DATA PROVIDED below:
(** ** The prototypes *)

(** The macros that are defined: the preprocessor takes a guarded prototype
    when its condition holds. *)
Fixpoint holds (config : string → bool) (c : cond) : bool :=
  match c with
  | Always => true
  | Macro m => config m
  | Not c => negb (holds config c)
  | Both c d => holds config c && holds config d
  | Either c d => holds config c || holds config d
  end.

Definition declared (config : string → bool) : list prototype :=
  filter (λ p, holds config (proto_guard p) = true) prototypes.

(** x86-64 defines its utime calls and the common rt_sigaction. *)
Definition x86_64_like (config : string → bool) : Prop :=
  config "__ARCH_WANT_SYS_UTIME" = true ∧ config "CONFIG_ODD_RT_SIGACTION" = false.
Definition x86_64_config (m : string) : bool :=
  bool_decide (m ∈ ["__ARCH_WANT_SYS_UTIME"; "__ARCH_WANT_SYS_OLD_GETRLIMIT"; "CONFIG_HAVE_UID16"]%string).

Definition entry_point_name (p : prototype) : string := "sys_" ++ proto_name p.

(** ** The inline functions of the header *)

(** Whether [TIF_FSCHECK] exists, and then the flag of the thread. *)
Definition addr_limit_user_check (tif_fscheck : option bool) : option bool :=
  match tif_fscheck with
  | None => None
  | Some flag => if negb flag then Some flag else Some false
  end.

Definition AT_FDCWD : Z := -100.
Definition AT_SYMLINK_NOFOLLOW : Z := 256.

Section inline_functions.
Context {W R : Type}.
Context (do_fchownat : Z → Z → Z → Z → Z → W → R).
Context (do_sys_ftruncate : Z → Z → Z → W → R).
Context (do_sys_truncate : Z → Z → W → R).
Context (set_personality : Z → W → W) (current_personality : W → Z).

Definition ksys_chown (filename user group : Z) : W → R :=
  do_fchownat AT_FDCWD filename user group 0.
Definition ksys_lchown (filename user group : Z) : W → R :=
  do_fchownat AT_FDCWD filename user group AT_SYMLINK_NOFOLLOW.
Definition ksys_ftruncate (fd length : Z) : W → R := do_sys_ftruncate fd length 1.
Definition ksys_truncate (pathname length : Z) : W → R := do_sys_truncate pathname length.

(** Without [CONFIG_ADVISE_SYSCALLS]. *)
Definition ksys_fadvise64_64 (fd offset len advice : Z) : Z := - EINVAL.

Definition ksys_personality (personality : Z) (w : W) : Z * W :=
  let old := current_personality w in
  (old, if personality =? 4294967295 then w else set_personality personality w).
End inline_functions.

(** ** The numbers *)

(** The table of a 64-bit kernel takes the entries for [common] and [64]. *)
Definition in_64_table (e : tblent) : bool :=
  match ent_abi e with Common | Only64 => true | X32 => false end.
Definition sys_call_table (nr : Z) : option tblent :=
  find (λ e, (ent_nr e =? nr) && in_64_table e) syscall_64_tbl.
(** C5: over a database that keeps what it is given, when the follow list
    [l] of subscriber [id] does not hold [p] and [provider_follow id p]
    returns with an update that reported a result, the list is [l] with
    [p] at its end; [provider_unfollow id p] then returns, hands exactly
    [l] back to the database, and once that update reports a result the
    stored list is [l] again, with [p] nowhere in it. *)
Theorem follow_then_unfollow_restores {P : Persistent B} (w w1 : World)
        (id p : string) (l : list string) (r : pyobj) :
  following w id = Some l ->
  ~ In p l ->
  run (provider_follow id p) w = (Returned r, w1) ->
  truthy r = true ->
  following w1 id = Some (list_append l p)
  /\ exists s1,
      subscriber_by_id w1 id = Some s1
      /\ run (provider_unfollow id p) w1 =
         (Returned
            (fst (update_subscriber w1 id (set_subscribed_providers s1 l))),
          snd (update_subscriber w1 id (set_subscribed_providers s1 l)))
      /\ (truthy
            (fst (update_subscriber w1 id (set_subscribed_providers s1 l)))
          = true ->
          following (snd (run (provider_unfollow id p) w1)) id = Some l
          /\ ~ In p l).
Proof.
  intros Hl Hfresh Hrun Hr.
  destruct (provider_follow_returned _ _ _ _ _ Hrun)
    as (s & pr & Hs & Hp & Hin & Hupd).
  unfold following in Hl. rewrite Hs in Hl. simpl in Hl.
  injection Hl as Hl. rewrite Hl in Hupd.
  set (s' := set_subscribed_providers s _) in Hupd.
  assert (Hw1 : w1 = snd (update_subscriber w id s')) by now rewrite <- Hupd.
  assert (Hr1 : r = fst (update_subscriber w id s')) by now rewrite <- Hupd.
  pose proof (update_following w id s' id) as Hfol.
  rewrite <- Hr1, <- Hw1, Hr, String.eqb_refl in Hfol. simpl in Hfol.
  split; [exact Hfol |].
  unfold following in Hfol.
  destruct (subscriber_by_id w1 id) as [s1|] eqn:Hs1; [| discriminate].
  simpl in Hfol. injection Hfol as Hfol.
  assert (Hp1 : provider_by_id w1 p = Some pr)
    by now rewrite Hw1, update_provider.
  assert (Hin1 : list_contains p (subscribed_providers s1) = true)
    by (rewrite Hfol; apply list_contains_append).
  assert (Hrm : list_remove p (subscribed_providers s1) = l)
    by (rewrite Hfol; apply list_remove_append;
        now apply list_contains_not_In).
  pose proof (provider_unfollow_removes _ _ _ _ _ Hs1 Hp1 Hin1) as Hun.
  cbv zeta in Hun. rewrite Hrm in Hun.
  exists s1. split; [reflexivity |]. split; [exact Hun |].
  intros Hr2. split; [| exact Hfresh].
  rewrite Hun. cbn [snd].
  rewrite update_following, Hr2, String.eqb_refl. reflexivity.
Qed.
End of DATA PROVIDED.
DATA PROVIDED below:
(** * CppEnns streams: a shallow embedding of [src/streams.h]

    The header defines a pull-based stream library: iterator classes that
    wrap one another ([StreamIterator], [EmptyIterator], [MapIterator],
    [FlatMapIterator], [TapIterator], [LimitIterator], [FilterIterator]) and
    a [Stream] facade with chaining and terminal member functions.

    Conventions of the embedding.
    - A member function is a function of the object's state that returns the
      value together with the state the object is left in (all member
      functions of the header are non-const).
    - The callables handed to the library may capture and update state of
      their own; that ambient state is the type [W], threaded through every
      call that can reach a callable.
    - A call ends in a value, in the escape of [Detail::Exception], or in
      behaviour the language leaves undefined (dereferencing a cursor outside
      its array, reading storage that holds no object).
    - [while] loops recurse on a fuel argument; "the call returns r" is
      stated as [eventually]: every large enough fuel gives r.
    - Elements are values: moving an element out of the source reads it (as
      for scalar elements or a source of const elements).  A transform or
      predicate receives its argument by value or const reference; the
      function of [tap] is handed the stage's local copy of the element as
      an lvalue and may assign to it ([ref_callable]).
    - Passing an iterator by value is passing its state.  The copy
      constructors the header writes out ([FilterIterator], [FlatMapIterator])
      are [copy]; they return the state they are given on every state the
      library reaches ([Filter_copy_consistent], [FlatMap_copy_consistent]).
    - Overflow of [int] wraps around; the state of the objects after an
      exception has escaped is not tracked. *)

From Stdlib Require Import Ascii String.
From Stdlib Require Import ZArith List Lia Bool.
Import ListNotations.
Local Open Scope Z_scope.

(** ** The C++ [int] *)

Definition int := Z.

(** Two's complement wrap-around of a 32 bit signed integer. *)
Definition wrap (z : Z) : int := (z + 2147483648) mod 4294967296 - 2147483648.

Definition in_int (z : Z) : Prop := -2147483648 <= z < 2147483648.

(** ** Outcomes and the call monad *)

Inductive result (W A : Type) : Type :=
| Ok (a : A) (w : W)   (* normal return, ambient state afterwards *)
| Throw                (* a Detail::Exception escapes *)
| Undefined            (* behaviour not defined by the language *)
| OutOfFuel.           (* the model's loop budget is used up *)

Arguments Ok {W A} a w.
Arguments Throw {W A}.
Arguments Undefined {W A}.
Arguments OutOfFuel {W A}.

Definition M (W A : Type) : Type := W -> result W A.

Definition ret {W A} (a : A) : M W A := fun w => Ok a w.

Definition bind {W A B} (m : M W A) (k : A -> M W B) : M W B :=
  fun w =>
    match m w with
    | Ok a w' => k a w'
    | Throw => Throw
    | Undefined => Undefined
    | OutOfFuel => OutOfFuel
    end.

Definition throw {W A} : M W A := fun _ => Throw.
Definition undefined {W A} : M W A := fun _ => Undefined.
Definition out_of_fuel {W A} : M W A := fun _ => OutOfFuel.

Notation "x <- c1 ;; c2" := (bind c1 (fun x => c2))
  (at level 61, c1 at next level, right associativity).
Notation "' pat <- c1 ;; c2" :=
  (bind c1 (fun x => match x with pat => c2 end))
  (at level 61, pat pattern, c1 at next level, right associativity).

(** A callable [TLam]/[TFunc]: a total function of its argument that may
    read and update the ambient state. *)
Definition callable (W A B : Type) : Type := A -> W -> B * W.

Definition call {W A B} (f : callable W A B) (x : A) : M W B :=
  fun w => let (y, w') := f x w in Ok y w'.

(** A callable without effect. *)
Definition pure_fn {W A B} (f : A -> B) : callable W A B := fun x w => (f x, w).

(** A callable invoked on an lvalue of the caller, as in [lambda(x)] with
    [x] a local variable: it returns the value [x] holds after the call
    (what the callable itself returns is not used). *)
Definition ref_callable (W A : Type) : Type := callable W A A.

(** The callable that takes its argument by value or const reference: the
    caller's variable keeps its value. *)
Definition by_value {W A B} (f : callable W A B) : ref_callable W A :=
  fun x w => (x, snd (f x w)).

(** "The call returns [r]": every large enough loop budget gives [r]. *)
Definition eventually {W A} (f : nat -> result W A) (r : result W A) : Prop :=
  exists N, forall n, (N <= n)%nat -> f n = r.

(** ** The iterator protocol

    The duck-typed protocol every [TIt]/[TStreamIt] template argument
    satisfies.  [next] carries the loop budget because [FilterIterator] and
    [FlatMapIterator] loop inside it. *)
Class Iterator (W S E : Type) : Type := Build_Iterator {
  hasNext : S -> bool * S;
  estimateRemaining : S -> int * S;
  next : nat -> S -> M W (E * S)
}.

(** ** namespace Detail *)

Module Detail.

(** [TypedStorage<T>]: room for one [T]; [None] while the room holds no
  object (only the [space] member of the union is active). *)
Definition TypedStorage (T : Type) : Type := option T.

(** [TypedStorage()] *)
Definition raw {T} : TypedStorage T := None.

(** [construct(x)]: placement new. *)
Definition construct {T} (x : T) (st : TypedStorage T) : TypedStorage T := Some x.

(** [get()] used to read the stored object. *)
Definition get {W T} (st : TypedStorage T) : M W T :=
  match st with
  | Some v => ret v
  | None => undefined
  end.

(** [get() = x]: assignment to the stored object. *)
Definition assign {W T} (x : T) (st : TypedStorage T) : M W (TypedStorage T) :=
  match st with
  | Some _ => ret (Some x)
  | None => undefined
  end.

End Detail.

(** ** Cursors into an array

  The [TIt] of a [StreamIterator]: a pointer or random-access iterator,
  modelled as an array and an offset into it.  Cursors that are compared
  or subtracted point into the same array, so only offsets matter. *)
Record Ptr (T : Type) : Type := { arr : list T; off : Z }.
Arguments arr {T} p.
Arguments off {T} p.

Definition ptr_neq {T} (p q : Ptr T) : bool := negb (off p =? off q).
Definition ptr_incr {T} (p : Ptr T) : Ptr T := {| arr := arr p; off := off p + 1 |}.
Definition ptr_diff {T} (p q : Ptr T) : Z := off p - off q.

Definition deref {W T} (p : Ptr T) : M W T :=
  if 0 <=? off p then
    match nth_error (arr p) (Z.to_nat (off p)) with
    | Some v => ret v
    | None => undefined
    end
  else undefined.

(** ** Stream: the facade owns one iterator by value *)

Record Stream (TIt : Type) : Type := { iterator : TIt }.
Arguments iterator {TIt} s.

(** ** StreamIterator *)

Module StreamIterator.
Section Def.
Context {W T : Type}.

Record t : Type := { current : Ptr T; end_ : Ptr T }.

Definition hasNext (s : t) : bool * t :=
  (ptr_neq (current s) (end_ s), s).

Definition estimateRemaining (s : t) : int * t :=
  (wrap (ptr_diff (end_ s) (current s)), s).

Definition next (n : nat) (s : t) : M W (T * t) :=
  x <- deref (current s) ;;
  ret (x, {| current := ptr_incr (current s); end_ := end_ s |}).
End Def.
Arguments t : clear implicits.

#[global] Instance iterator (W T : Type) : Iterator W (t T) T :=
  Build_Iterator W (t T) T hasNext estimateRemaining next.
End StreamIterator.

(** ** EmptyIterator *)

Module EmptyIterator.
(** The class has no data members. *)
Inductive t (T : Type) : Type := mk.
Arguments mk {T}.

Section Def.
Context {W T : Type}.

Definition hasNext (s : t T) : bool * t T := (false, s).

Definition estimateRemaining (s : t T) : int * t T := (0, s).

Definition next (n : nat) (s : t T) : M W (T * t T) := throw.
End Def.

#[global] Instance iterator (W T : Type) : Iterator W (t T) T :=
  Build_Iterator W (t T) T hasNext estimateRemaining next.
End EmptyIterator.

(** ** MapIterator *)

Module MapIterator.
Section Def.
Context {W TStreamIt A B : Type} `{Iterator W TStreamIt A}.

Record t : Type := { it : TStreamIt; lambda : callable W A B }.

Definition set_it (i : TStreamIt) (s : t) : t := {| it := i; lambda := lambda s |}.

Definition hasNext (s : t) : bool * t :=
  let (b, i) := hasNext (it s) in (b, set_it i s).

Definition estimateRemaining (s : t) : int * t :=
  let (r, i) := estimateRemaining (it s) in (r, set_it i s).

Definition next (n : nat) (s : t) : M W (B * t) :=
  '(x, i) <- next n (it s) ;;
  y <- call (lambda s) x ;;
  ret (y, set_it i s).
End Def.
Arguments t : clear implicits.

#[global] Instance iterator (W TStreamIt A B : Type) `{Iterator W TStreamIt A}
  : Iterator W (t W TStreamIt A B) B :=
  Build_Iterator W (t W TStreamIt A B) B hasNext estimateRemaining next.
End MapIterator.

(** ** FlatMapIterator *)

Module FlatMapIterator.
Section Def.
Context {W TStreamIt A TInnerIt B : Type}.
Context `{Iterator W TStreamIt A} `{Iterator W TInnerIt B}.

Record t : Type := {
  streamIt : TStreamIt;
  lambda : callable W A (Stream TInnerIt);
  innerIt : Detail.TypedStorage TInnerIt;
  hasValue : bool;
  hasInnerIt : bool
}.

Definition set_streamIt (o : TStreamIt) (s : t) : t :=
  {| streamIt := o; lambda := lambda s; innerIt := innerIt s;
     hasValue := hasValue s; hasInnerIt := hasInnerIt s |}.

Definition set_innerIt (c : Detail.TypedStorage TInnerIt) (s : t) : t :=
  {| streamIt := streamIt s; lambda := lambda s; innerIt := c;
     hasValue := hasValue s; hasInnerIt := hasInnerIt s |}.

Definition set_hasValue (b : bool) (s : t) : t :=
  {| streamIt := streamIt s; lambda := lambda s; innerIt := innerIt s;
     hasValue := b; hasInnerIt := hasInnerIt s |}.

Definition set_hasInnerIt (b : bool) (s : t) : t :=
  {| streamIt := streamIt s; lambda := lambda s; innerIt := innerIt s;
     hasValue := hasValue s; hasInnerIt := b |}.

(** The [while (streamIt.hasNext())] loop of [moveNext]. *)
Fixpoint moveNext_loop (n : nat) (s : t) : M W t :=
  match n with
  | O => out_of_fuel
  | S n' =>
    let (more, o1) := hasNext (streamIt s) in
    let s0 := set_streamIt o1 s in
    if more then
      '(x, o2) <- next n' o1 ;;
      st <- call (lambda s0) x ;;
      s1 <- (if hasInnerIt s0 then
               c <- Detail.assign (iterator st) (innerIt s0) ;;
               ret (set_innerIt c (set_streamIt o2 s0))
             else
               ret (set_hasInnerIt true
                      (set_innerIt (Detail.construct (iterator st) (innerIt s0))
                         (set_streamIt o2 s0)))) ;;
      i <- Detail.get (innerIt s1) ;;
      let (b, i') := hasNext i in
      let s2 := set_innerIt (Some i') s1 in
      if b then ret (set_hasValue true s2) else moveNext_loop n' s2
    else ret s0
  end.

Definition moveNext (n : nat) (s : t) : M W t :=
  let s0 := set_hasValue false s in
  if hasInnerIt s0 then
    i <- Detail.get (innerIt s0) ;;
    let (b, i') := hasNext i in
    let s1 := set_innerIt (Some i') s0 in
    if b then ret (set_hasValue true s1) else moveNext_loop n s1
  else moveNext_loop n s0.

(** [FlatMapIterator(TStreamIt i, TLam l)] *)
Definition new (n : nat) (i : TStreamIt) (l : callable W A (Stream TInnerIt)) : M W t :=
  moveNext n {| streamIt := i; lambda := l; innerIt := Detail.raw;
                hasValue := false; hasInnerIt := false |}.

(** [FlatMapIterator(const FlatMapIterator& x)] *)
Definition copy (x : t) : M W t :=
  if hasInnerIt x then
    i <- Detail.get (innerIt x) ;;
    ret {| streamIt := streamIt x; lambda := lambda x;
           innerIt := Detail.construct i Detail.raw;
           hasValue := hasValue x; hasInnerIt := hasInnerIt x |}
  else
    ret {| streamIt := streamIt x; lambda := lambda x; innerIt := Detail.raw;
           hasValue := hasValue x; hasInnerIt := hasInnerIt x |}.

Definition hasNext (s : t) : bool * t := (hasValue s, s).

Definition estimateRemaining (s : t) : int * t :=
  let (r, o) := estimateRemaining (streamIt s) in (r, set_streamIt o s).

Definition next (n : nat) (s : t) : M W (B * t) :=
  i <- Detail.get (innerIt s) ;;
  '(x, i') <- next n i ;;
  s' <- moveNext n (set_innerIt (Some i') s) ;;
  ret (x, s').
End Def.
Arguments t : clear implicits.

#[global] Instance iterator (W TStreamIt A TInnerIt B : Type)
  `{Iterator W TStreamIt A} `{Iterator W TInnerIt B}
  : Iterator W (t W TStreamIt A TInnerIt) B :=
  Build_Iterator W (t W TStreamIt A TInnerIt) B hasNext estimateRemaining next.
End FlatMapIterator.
End of DATA PROVIDED.
* _TASK REQUIREMENTS_
Your answer should be the exact lines above from the one with "(** ** The prototypes *)" through the one with "Definition x86_64_config (m", both included, and nothing besides.

* _ANSWER SECTION_
(** ** The prototypes *)

(** The macros that are defined: the preprocessor takes a guarded prototype
    when its condition holds. *)
Fixpoint holds (config : string → bool) (c : cond) : bool :=
  match c with
  | Always => true
  | Macro m => config m
  | Not c => negb (holds config c)
  | Both c d => holds config c && holds config d
  | Either c d => holds config c || holds config d
  end.

Definition declared (config : string → bool) : list prototype :=
  filter (λ p, holds config (proto_guard p) = true) prototypes.

(** x86-64 defines its utime calls and the common rt_sigaction. *)
Definition x86_64_like (config : string → bool) : Prop :=
  config "__ARCH_WANT_SYS_UTIME" = true ∧ config "CONFIG_ODD_RT_SIGACTION" = false.
Definition x86_64_config (m : string) : bool :=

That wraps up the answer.